İcra ve İflâs Kanunu’nun 258,I hükmüne göre ihtiyati haciz kararı verilebilmesi için mahkemenin “alacağın varlığı hakkında kanaat edinmiş olması” yeterlidir. Mahkemenin “alacağın varlığına kanaat getirmesinden” anlaşılması gereken alacağın usul hukuku kurallarına göre kesin bir şekilde ispat edilmesi değildir. Bununla birlikte, özellikle hukukî bir işlem söz konusu olduğunda, alacağın varlığının ve muaccel olduğunun yazılı bir belgeye veya belgeler zincirine dayanması tercih edilmesi gereken bir seçenektir (HUMK m.288 vd.; HMK m.200). Diğer hukukî himaye tedbirlerinde olduğu gibi ihtiyati hacizde de amaç, davaya ilişkin bir yargılamadan farklı olarak, maddi hukuka dayanan hak bakımından nihai bir karar verip uyuşmazlığı sona erdirmek değildir. İhtiyati hacizde amaç, ihtiyati tedbire benzer şekilde, Anayasanın 2’nci maddesinde yer alan “hukuk devleti” ilkesinin bir gereği olarak, bireylere etkin hukukî himaye sağlamaktır. İhtiyati haciz yargılamasında, etkin hukukî himaye sağlamak, bunu sağlarken mümkün olduğunca çabuk ve seri hareket etme gerekliliği, usul kurallarına göre maddi hukuka dayanan hakkın araştırılmasından önce gelir . Maddi hukuka göre kimin haklı kimin haksız olduğu, İcra ve İflâs Kanunu’nun 264’üncü maddesi çerçevesinde itirazın kaldırılması veya itirazın iptali davası çerçevesinde ya da açılacak bir menfi tespit veya istirdat davası sırasında incelenerek sonuçlandırılacaktır. Ayrıca, ihtiyati haciz kararı verilebilmesi için “alacağın yargılamayı gerektirmemesi” şeklinde bir koşul kanunda öngörülmemiştir. Aksine, ihtiyati hacze konu her alacağın, kural olarak İİK’nın 264’üncü maddesi kapsamında “yargılamayı gerektirmesi” olasılığı, kanunda açıkça kabul edilmektedir.

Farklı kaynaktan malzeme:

(** The two averages are smoothed in one loop; each depends only on its own
    values. *)
Definition rsi_value (period : Z) (visible : list candle) : result dec :=
  let* cs := closes visible in
  let changes := map (fun pc => dsub FP (snd pc) (fst pc)) (combine cs (tail cs)) in
  let gains := map (fun v => dmax v dec0) changes in
  let losses := map (fun v => dmax (dminus FP v) dec0) changes in
  let* average_gain := wilder period gains in
  let* average_loss := wilder period losses in
  rsi_of average_gain average_loss.
Definition rsi := feature "RSI" 1 rsi_value.

(** * Properties *)

(** ** Visibility *)

(** A contiguous series of valid closed candles, all before [t]. *)
Record series_ok (t : Z) (l : list candle) : Prop := {
  so_valid : Forall candle_valid l;
  so_time : 0 < t;
  so_length : Z.of_nat (length l) <= MAX_FEATURE_CANDLES;
  so_chain : exists sym ivl d s, interval_ms ivl = Some d /\ Forall (history_candle sym ivl t) l /\ opens_from s d l;
}.

Lemma series_loop_ok first d prev l :
  Forall (fun c => symbol c = symbol first /\ interval c = interval first /\ is_closed c = true) l ->
  match l with
  | [] => True
  | c :: rest => opens_from (open_time_ms c) d l /\ match prev with Some p => open_time_ms c = open_time_ms p + d | None => True end
  end ->
  series_loop first d prev l = Ok tt.
Proof.
  intros H. revert prev. induction H as [|c l (Es & Ei & Ec) Hl IH]; intros prev Hg; [done|]. simpl.
  destruct Hg as [[_ Hg] Hp]. rewrite Es, Ei, Ec, !String.eqb_refl. simpl.
  assert (match prev with Some p => negb (open_time_ms c =? open_time_ms p + d) | None => false end = false) as ->.
  { destruct prev; [|done]. by rewrite negb_false_iff, Z.eqb_eq. }
  apply IH. destruct l as [|c' l']; [done|]. destruct Hg as [E Hg]. split; [|done]. split; [done|]. by rewrite E.
Qed.

Lemma visible_all t l : Forall (fun c => close_time_ms c < t) l -> visible t l = l.
Proof. induction 1 as [|c l Hc _ IH]; [done|]. by rewrite visible_cons, decide_True, IH. Qed.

Yukarıda yapılan açıklamalar çerçevesinde; ihtiyati haciz isteyen vekilinin talebine dayanak yaptığı anlaşılan 31.12.2010 tarihli teyitli cari hesap ekstresi (hesap mutabakatı), faturalar ve irsaliyelere istinaden alacağın varlığına ve muaccel olduğuna kanaat getirilmek suretiyle ihtiyati haciz kararı verilmiştir. İcra ve İflâs Kanunu’nun m.265,I’e göre, “Borçlu kendisi dinlenmeden verilen ihtiyati haczin dayandığı sebeplere, mahkemenin yetkisine ve teminata … itiraz edebilir.” Bu hükümle muterizin hangi nedenlerle ihtiyati hacze itiraz edebileceği belirtilmiş olup, somut olay bakımından itiraz sebebi olarak ileri sürülen hususlar, İcra ve İflâs Kanunu’nun 265’nci maddesinde kapsamında sınırlı olarak belirtilen itiraz sebeplerinden olmayıp, aynı Kanun’un 264’üncü maddesinde düzenlenen ihtiyati haczi tamamlayan merasim veya menfi tespit davası sırasında incelenebilecek nitelikte bulunduğundan, mahkemece itirazın reddine karar vermek gerekirken, yazılı gerekçe ile ihtiyati haczin kaldırılmasına karar verilmesi usul ve yasaya aykırıdır.
SONUÇ: Yukarıda açıklanan nedenle ihtiyati haciz isteyen vekilinin temyiz itirazlarının kabulü ile kararın BOZULMASINA, peşin harcın istek hâlinde iadesine, 14.12.2011 gününde oybirliği ile karar verildi.